Her father smirked. “You could go full-out, get your grandma to turn you into a geisha.”

“Ha. Grandma would stab you with a pitchfork if she heard you say that.” She and her father shared a sad look, missing the spunky woman whose mind was gone.

“You take after your mother, you know, much more belle than geisha. Good thing you’ve got her long eyelashes to flutter,” he said, plucking at his own nonexistent lashes.

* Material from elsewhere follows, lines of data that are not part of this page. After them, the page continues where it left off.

(** The functions that the fields [readData], [readPair], [readDataOrig] and
    [readPairOrig] can hold, and those of the four write fields.
    [readDataTrap], [readPairTrap], [writeDataTrap] and [writePairTrap] are
    the closures that [trapRead] and [trapWrite] install. *)
Inductive reader :=
  | readNone | readNonePair | readValue | readValuePair
  | readValuePairBE | readValuePairLE | readValuePair16 | readValuePair16SE
  | readDataTrap | readPairTrap.

Inductive writer :=
  | writeNone | writeValue | writeValueDirty | writeValuePair
  | writeValuePairBE | writeValuePairLE | writeValuePair16 | writeValuePair16SE
  | writeValuePairDirty | writeDataTrap | writePairTrap.

(** A trap function is external; it is known by its identity. *)
Abbreviation callback := nat.

(** One invocation [func(base, offset, value)] of a trap function, with the
    stored values as they are at the moment of the call. *)
Record call := mkCall {
  func : callback;
  base : jsval;
  offset : nat;
  value : jsval;
  valuesSeen : jsarray
}.

Inductive error := TypeError | RangeError.

Inductive outcome (A : Type) :=
  | Returns (a : A)
  | Throws (e : error).
Arguments Returns {A} a.
Arguments Throws {A} e.

Record block := mkBlock {
  addr : jsval;
  size : Z;
  type : Z;
  bus : busType;
  dataWidth : Z;
  dataLimit : Z;
  pairLimit : Z;
  littleEndian : bool;
  buffer : bool;
  values : jsarray;
  fDirty : bool;
  readData : option reader;
  writeData : option writer;
  readPair : option reader;
  writePair : option writer;
  nReadTraps : nat;
  nWriteTraps : nat;
  readTrap : option callback;
  writeTrap : option callback;
  readDataOrig : option reader;
  writeDataOrig : option writer;
  readPairOrig : option reader;
  writePairOrig : option writer
}.

Definition set_values (x : jsarray) (b : block) : block :=
  mkBlock (addr b) (size b) (type b) (bus b) (dataWidth b) (dataLimit b) (pairLimit b) (littleEndian b) (buffer b) x (fDirty b) (readData b) (writeData b) (readPair b) (writePair b) (nReadTraps b) (nWriteTraps b) (readTrap b) (writeTrap b) (readDataOrig b) (writeDataOrig b) (readPairOrig b) (writePairOrig b).

Definition set_fDirty (x : bool) (b : block) : block :=
  mkBlock (addr b) (size b) (type b) (bus b) (dataWidth b) (dataLimit b) (pairLimit b) (littleEndian b) (buffer b) (values b) x (readData b) (writeData b) (readPair b) (writePair b) (nReadTraps b) (nWriteTraps b) (readTrap b) (writeTrap b) (readDataOrig b) (writeDataOrig b) (readPairOrig b) (writePairOrig b).

Definition set_readData (x : option reader) (b : block) : block :=
  mkBlock (addr b) (size b) (type b) (bus b) (dataWidth b) (dataLimit b) (pairLimit b) (littleEndian b) (buffer b) (values b) (fDirty b) x (writeData b) (readPair b) (writePair b) (nReadTraps b) (nWriteTraps b) (readTrap b) (writeTrap b) (readDataOrig b) (writeDataOrig b) (readPairOrig b) (writePairOrig b).

Definition set_writeData (x : option writer) (b : block) : block :=
  mkBlock (addr b) (size b) (type b) (bus b) (dataWidth b) (dataLimit b) (pairLimit b) (littleEndian b) (buffer b) (values b) (fDirty b) (readData b) x (readPair b) (writePair b) (nReadTraps b) (nWriteTraps b) (readTrap b) (writeTrap b) (readDataOrig b) (writeDataOrig b) (readPairOrig b) (writePairOrig b).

Hara laughed. “My daddy, the hairless wonder.” She actually looked like both of them, and yet neither of them. Her height was obviously from Thomas, since her mother was tiny. A petite African-American woman and a tall Japanese dude. Between them, Hara had ended up with thick, wavy black hair that fell between her shoulder blades and a caramel skin-tone that confused a lot of people, especially in contrast to her translucent blue, almond-shaped eyes. People were constantly asking her where she was from, or, more rudely, “What are you?”

“I’m from a small town on the edge of Portland,” she would say. She didn’t bother trying to answer the other question.

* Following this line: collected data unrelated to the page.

(** Modelled from the spec: [__fortio_loop] is defined in another file of
    the runtime.  The design document gives its contract: it "enumerates
    the full index space as a sequence of contiguous runs (count,
    stride)", each with its starting index, and "repeatedly invokes the
    Per-Run Transfer", the sequence being deterministic.  The runs
    themselves come from the runtime ([fortio_runs]). *)
Definition __fortio_loop (rt : runtime) (fuel : nat) (z : fio_parm)
    (dim : Z) : io fio_parm :=
  fortio_loop_runs rt fuel z (fortio_runs rt (z_ac z) dim).

(** The four assignments [z.ab = ...; z.ac = ac; z.f90io_rw = f90io_rw;
    z.fio_rw = ...;]. *)
Definition set_request (z : fio_parm) (ab : addr) (ac : F90_Desc)
    (f90io_rw : io_fn) (fio_rw : fio_routine) : fio_parm :=
  {| z_ab := ab; z_ac := ac; z_f90io_rw := f90io_rw; z_fio_rw := fio_rw;
     z_cnt := z_cnt z; z_str := z_str z; z_index := z_index z;
     z_stat := z_stat z; z_repl := z_repl z |}.

(** [z.cnt = cnt; z.str = str;] *)
Definition set_cnt_str (z : fio_parm) (cnt str : Z) : fio_parm :=
  {| z_ab := z_ab z; z_ac := z_ac z; z_f90io_rw := z_f90io_rw z;
     z_fio_rw := z_fio_rw z; z_cnt := cnt; z_str := str;
     z_index := z_index z; z_stat := z_stat z; z_repl := z_repl z |}.

Definition set_repl (z : fio_parm) (repl : repl_t) : fio_parm :=
  {| z_ab := z_ab z; z_ac := z_ac z; z_f90io_rw := z_f90io_rw z;
     z_fio_rw := z_fio_rw z; z_cnt := z_cnt z; z_str := z_str z;
     z_index := z_index z; z_stat := z_stat z; z_repl := repl |}.

(** [__fort_describe_replication(ac, &z.repl)] fills in [z.repl]. *)
Definition call_describe_replication (rt : runtime) (ac : F90_Desc)
    (z : fio_parm) : io fio_parm :=
  emit Ev_describe_replication ;;;
  io_ret (set_repl z (__fort_describe_replication rt ac)).

(** The scalar branch of [__fortio_main] (the tag is not [__DESC]). *)
Definition fortio_main_scalar (rt : runtime) (z : fio_parm) (ab : addr)
    (ac : F90_Desc) (rw : Z) (f90io_rw : io_fn) : io Z :=
  let kind := TYPEKIND rt ac in
  let ioproc := GET_DIST_IOPROC rt in
  let size_of_kind := GET_DIST_SIZE_OF rt kind in
  stat <~ (if LOCAL_MODE rt || (GET_DIST_LCPU rt =? ioproc)
           then call_f90io_rw f90io_rw kind 1 1 ab size_of_kind
           else io_ret (z_stat z)) ;;
  (if (rw =? 0) && negb (LOCAL_MODE rt)
   then emit (Ev_rbcstl ioproc ab 1 1 kind size_of_kind)
   else io_ret tt) ;;;
  io_ret (__fortio_stat_bcst stat).

(** The array branch of [__fortio_main] after the zero-size test. *)
Definition fortio_main_array (rt : runtime) (fuel : nat) (z : fio_parm)
    (ab : addr) (ac : F90_Desc) (rw : Z) (f90io_rw : io_fn) : io Z :=
  let z1 := set_request z
              (ab + int_mul (DIST_SCOFF_G ac) (F90_LEN_G ac)) ac f90io_rw
              (if rw =? 0 then Io_read else Io_write) in
  z2 <~ (if (rw =? 0) && negb (LOCAL_MODE rt)
         then call_describe_replication rt ac z1
         else io_ret z1) ;;
  z3 <~ (if 0 <? F90_RANK_G ac
         then __fortio_loop rt fuel z2 (F90_RANK_G ac)
         else call_fio_rw rt fuel (set_cnt_str z2 1 1)) ;;
  io_ret (__fortio_stat_bcst (z_stat z3)).

(** [int __fortio_main(ab, ac, rw, f90io_rw)]: base address, descriptor,
    0 for read and 1 for write, and the f90io function.
    [z0] is what the automatic variable [z] holds before the function
    assigns to it. *)
Definition __fortio_main (rt : runtime) (fuel : nat) (z0 : fio_parm)
    (ab : addr) (ac : F90_Desc) (rw : Z) (f90io_rw : io_fn) : io Z :=
  let z := set_stat z0 0 in
  if negb (F90_TAG_G ac =? __DESC rt) then
    fortio_main_scalar rt z ab ac rw f90io_rw
  else if F90_GSIZE_G ac <=? 0 then io_ret 0
  else fortio_main_array rt fuel z ab ac rw f90io_rw.

(** ** Reading a trace *)

Definition is_f90io_rw (e : event) : bool :=
  match e with Ev_f90io_rw _ _ _ _ _ _ => true | _ => false end.

Definition is_transport (e : event) : bool :=
  match e with
  | Ev_rsendl _ _ _ _ _ _ | Ev_rrecvl _ _ _ _ _ _
  | Ev_rbcstl _ _ _ _ _ _ => true
  | _ => false
  end.

Definition is_send (e : event) : bool :=
  match e with Ev_rsendl _ _ _ _ _ _ => true | _ => false end.


Definition is_resolver (e : event) : bool :=
  match e with Ev_local_address _ _ _ => true | _ => false end.

(** The first nonzero value an f90io call returned, 0 if there is none. *)
Fixpoint first_failure (t : trace) : Z :=
  match t with
  | [] => 0
  | Ev_f90io_rw _ _ _ _ _ r :: t' =>
      if r =? 0 then first_failure t' else r
  | _ :: t' => first_failure t'
  end.



(** No event of the trace satisfies [p]. *)
Definition none_of (p : event -> bool) (t : trace) : bool :=
  forallb (fun e => negb (p e)) t.

(** The status word after the events [t], when it was [stat] before: a
    recorded failure stays, otherwise the first failure of [t] is
    recorded. *)
Definition track (stat : Z) (t : trace) : Z :=
  if stat =? 0 then first_failure t else stat.


(** The fields of the request that the per-run routines never assign. *)
Record same_request (z z' : fio_parm) : Prop := mk_same {
  same_ab : z_ab z' = z_ab z;
  same_ac : z_ac z' = z_ac z;
  same_f90io_rw : z_f90io_rw z' = z_f90io_rw z;
  same_fio_rw : z_fio_rw z' = z_fio_rw z;
  same_repl : z_repl z' = z_repl z
}.

(** The same node seen as participant [cpu], whose resolver is [la]. *)
Definition as_participant (rt : runtime) (cpu : Z)
    (la : addr -> F90_Desc -> list Z -> addr) : runtime :=
  {| LOCAL_MODE := LOCAL_MODE rt;
     GET_DIST_LCPU := cpu;
     GET_DIST_IOPROC := GET_DIST_IOPROC rt;
     GET_DIST_SIZE_OF := GET_DIST_SIZE_OF rt;
     TYPEKIND := TYPEKIND rt;
     __DESC := __DESC rt;
     __fort_local_address := la;
     __fort_getgbuf := __fort_getgbuf rt;
     __fort_describe_replication := __fort_describe_replication rt;
     fortio_runs := fortio_runs rt |}.

(** ** Three statements of the design document, as it words them *)

(** "After a collective call returns, every participant observes the same
    status value", the one computed at the I/O coordinator: whatever a
    global read returns at the coordinator, it returns at participant
    [cpu] too. *)
Definition status_agreement : Prop :=
  forall rt fuel z0 z0' ab ab' ac f cpu la st t st' t',
    LOCAL_MODE rt = false ->
    GET_DIST_LCPU rt = GET_DIST_IOPROC rt ->
    cpu <> GET_DIST_IOPROC rt ->
    __fortio_main rt fuel z0 ab ac 0 f [] = Some (st, t) ->
    __fortio_main (as_participant rt cpu la) fuel z0' ab' ac 0 f []
      = Some (st', t') ->
    st' = st.

(** "Single-participant (local) mode, scalar, write: ioCallback invoked
    exactly once with count=1, stride·elementLength = elementLength": the
    only event is one f90io call whose third argument equals its
    fifth. *)
Definition scalar_write_stride_is_length : Prop :=
  forall rt fuel z0 ab ac rw f t,
    F90_TAG_G ac <> __DESC rt -> LOCAL_MODE rt = true -> rw <> 0 ->
    exists st kind adr len r,
      __fortio_main rt fuel z0 ab ac rw f t
      = Some (st, t ++ [Ev_f90io_rw kind 1 len adr len r]).


End DescRW.

(* ===================================================================== *)
(** * Concrete sets and requests *)
(* ===================================================================== *)

Module Samples.
Import CInt FastSet DescRW.

(** Freshly allocated cells hold 7 (member array) and 0 (index array): the
    stale index cells all point at the first member. *)
Definition junk : fresh_cells :=
  {| fresh_member := fun _ => 7; fresh_index := fun _ => 0 |}.

Definition blank : fastset :=
  {| members := 3; limit := 1; member := []; index := [] |}.

(** The set after [fastset_add 5]. *)
Definition set_5 : fastset :=
  {| members := 1; limit := 6;
     member := [5; 7; 7; 7; 7; 7]; index := [0; 0; 0; 0; 0; 0] |}.

(** The set after [fastset_add 5; fastset_add 2]. *)
Definition set_5_2 : fastset :=
  {| members := 2; limit := 6;
     member := [5; 2; 7; 7; 7; 7]; index := [0; 0; 1; 0; 0; 0] |}.

(** Participant 1 of a job whose I/O coordinator is participant 1; it
    holds no element itself (its resolver answers NULL), 4-byte kinds,
    [__DESC] is 35, and the index space splits into two runs. *)
Definition coordinator : runtime :=
  {| LOCAL_MODE := false;
     GET_DIST_LCPU := 1;
     GET_DIST_IOPROC := 1;
     GET_DIST_SIZE_OF := fun _ => 4;
     TYPEKIND := fun ac => F90_TAG_G ac;
     __DESC := 35;
     __fort_local_address := fun _ _ _ => NULL;
     __fort_getgbuf := fun _ => 4096;
     __fort_describe_replication := fun _ => {| ndim := 1 |};
     fortio_runs := fun _ _ => [mk_run [1] 2 1; mk_run [3] 2 1] |}.

(** Participant 0 of the same job, which holds the data at [ab + 8]. *)
Definition peer : runtime :=
  as_participant coordinator 0 (fun ab _ _ => ab + 8).

(** The same node running alone. *)
Definition alone : runtime :=
  {| LOCAL_MODE := true;
     GET_DIST_LCPU := 0;
     GET_DIST_IOPROC := 0;
     GET_DIST_SIZE_OF := fun _ => 4;
     TYPEKIND := fun ac => F90_TAG_G ac;
     __DESC := 35;
     __fort_local_address := fun ab _ _ => ab + 8;
     __fort_getgbuf := fun _ => 4096;
     __fort_describe_replication := fun _ => {| ndim := 1 |};
     fortio_runs := fun _ _ => [mk_run [1] 2 1; mk_run [3] 2 1] |}.

(** An f90io function that fails with code 5 on every call. *)
Definition fails_5 : io_fn := fun _ _ _ _ _ _ => 5.

(** A four-element array of 4-byte integers, an empty array, and a
    scalar of kind 25. *)
Definition vector : F90_Desc :=
  {| F90_TAG_G := 35; F90_RANK_G := 1; F90_KIND_G := 25; F90_LEN_G := 4;
     F90_GSIZE_G := 4; DIST_SCOFF_G := 0 |}.

Definition empty_vector : F90_Desc :=
  {| F90_TAG_G := 35; F90_RANK_G := 1; F90_KIND_G := 25; F90_LEN_G := 4;
     F90_GSIZE_G := 0; DIST_SCOFF_G := 0 |}.

Definition scalar : F90_Desc :=
  {| F90_TAG_G := 25; F90_RANK_G := 0; F90_KIND_G := 0; F90_LEN_G := 0;
     F90_GSIZE_G := 0; DIST_SCOFF_G := 0 |}.

(** What the stack holds where [z] is allocated. *)
Definition stack_junk : fio_parm :=
  {| z_ab := 77; z_ac := scalar; z_f90io_rw := fails_5;
     z_fio_rw := Io_read; z_cnt := 77; z_str := 77; z_index := [77];
     z_stat := 77; z_repl := {| ndim := 77 |} |}.

(** A read request for the run of two elements at index 1, with the
    failure code 9 already recorded, and the same request before any
    failure. *)
Definition failed_read : fio_parm :=
  {| z_ab := 1000; z_ac := vector; z_f90io_rw := fails_5;
     z_fio_rw := Io_read; z_cnt := 2; z_str := 1; z_index := [1];
     z_stat := 9; z_repl := {| ndim := 1 |} |}.

Definition clean_read : fio_parm := set_stat failed_read 0.

Definition failed_write : fio_parm :=
  {| z_ab := 1000; z_ac := vector; z_f90io_rw := fails_5;
     z_fio_rw := Io_write; z_cnt := 2; z_str := 1; z_index := [1];
     z_stat := 9; z_repl := {| ndim := 1 |} |}.

Definition clean_write : fio_parm := set_stat failed_write 0.

End Samples.

(* ===================================================================== *)
(** * The events of a run, of a loop and of a call *)
(* ===================================================================== *)

Module RunTrace.
Import CInt DescRW.

(** The values the f90io calls of a trace returned, in order. *)
Fixpoint io_results (t : trace) : list Z :=
  match t with
  | [] => []
  | Ev_f90io_rw _ _ _ _ _ r :: t' => r :: io_results t'
  | _ :: t' => io_results t'
  end.

(** An event that stays on this participant: an address resolution or an
    f90io call. *)
Definition is_local_call (e : event) : bool :=
  is_resolver e || is_f90io_rw e.

(** The events of one run, read off [__io_read] and [__io_write]: what the
    run adds to the trace [t] when it starts from the request [z]. *)
Definition run_resolved (rt : runtime) (z : fio_parm) : event :=
  Ev_local_address (z_ab z) (z_index z)
    (__fort_local_address rt (z_ab z) (z_ac z) (z_index z)).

“Daddy, I’m not kidding. Mom’s worse than ever. She hounds me to ‘dress like a girl,’ constantly leaving fashion magazines on my bed. I’m pretty sure she set up a Tinder account in my name.” Hara pinched her old sweater. “I dress fine. I’m comfortable. I know how to look nice if I need to. What she really wants is for me to attract a rich dude with my ‘feminine wiles.’ Someone dying to get married. Then my life will be complete. She’s a strong woman, running the farm on her own, yet I’m too muddled to take care of myself?”

“Willa just wants what’s best for you. To have a bigger life than she’s had, out of that town.”

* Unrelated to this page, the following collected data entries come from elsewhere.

(** X11: ambient module names hold no backslash.  When [getModuleInfo]
    succeeds, every string literal that names a top-level module declaration
    of a referenced file that is not an external module is free of
    backslashes, and is one of the declared modules. *)
Theorem ambient_module_names_have_no_backslash
    (disk : Disk) (sched : list nat) (packageName directory : string)
    (entryFilenames : list string) (info : ModuleInfo) :
  getModuleInfo disk sched packageName directory entryFilenames = Some (Ok info) ->
  exists lines all,
    allReferencedFiles disk sched directory entryFilenames = Some (lines, Ok all)
    /\ forall src n body,
         src ∈ values all -> isExternalModule src = false ->
         ModuleDeclaration (MkModuleDecl (StringLiteral n) body) ∈ statements src ->
         hasWindowsSlashes n = false /\ n ∈ declaredModules info.
Proof.
  intros H. unfold getModuleInfo in H.
  destruct (allReferencedFiles _ _ _ _) as [[lines [all|e]]|]; [|done..].
  simpl in H. injection H as H. unfold moduleInfoOf in H.
  apply bind_Ok in H as (c & Hc & H). injection H as <-. simpl.
  exists lines, all. split; [done|]. intros src n body Hsrc He Hs. split.
  - destruct (forEach_elem_ok _ _ _ _ _ Hc Hsrc) as (t & t' & Ht).
    destruct (visitSourceFile_script _ _ _ _ Ht He) as (c1 & Hc1).
    destruct (forEach_elem_ok _ _ _ _ _ Hc1 Hs) as (u & u' & Hu).
    by apply (visitGlobalStatement_module_name packageName n body u u').
  - rewrite (forEach_visitSourceFile_declaredModules _ _ _ _ Hc). simpl.
    apply list_elem_of_In, in_flat_map. exists src.
    split; [by apply list_elem_of_In|]. unfold declaredBy. rewrite He.
    unfold stringKeyedModuleNames. apply in_flat_map.
    exists (ModuleDeclaration (MkModuleDecl (StringLiteral n) body)).
    split; [by apply list_elem_of_In | by left].
Qed.

Lemma ambient_module_names_have_no_backslash_witness :
  exists lines all,
    allReferencedFiles ambientModuleDisk [0] "pkg" ["index.d.ts"] = Some (lines, Ok all)
    /\ forall src n body,
         src ∈ values all -> isExternalModule src = false ->
         ModuleDeclaration (MkModuleDecl (StringLiteral n) body) ∈ statements src ->
         hasWindowsSlashes n = false /\ n ∈ ["x"].
Proof.
  apply (ambient_module_names_have_no_backslash ambientModuleDisk [0] "pkg" "pkg"
           ["index.d.ts"]
           {| declFiles := ["index.d.ts"]; dependencies := ∅;
              declaredModules := ["x"]; globals := [] |}).
  vm_compute; reflexivity.
Defined.

(** ** Where a rejection comes from, and what the map holds *)

Lemma recurResume_Throw disk dir t w lines e :
  recurResume disk dir t w = (lines, Throw e) ->
  resolveReference disk dir (reference t) = Throw e
  \/ exists f c, resolveReference disk dir (reference t) = Ok (f, c)
                 /\ referencesOf dir f c = Throw e.
Proof.
  unfold recurResume. intros H.
  pose proof (readReference_from disk dir t) as Hres.
  destruct (readReference disk dir t) as [lines0 [[f c]|e0]]; simpl in *.
  - right. exists f, c. split; [done|]. unfold referencesOf.
    destruct (arrayFrom _) as [refs|e1]; simpl in H; [done | by injection H as _ <-].
  - left. by injection H as _ <-.
Qed.

Lemma elem_of_mapSet key value (m : FileMap) kv :
  kv ∈ mapSet key value m -> kv = (key, value) \/ kv ∈ m.
Proof.
  induction m as [|[k v] m IH]; simpl.
  - intros ->%list_elem_of_singleton. by left.
  - destruct (String.eqb_spec k key) as [->|Hne].
    + intros [->|?]%elem_of_cons; [by left | right; by right].
    + intros [->|[?|?]%IH]%elem_of_cons; [right; by left | by left | right; by right].
Qed.

Section Provenance.

Variables (disk : Disk) (directory : string) (entryFilenames : list string).

Lemma run_rejection sched w lines e :
  Sound disk directory entryFilenames w ->
  run disk directory sched w = Some (lines, Throw e) ->
  exists r, Reachable disk directory entryFilenames r
    /\ (resolveReference disk directory r = Throw e
        \/ exists f c, resolveReference disk directory r = Ok (f, c)
                       /\ referencesOf directory f c = Throw e).
Proof.
  revert w. induction sched as [|i sched IH]; intros w Hsound Hrun; simpl in Hrun.
  - by destruct (pending w).
  - destruct (pending w) as [|t0 rest] eqn:Hp; [done|].
    pose proof (mod_pending_lt i t0 rest) as Hk. rewrite <- Hp in *.
    pose proof (elem_of_nth (pending w) (i mod length (pending w)) t0 Hk) as Ht.
    destruct (recurResume _ _ _ _) as [lines' [w1|e']] eqn:Hstep.
    + destruct (step_sound _ _ _ _ _ _ _ _ Hsound Hk Hstep) as [Hsound1 _].
      by apply (IH w1).
    + injection Hrun as _ <-.
      exists (reference (nth (i mod length (pending w)) (pending w) t0)).
      split; [by apply (sound_pending _ _ _ _ Hsound)|].
      by apply (recurResume_Throw _ _ _ _ _ _ Hstep).
Qed.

“Okay, first of all, I don’t need a man to do that for me. I don’t need anyone to do anything for me. Secondly”—she pushed up her glasses defiantly—“I know she loves me, I just wish she could see that I’m happy with what I’m doing. She’ll see, I’m going to get a job on a big paper, covering sports. Look at Michelle Beadle. Great sportswriter. And Hannah Storm. And Jemele Hill. I can be—I will be—a damn fine reporter.”

“You sound like you’re trying to make yourself believe that. You are talented, Hara. But your mother is right about one thing. If you don’t get your nose out of a book or a computer, you’ll never meet anybody. Someday you are going to realize you do need somebody. I don’t give a good goddamn who he is, as long as he’s good to you. Or she’s good to you.”

“Uh, I’m happy to see prison has made you so progressive. But just because I like sports doesn’t make me gay.” She grinned at him. “I like sports because of you. It’s all we talk about.”

“Well, now, complain if you want, but it seems like your time with me has helped you get a writing gig. Let’s see a little more gratitude, missy.” He touched her cheek but withdrew his hand when the closest guard cleared his throat.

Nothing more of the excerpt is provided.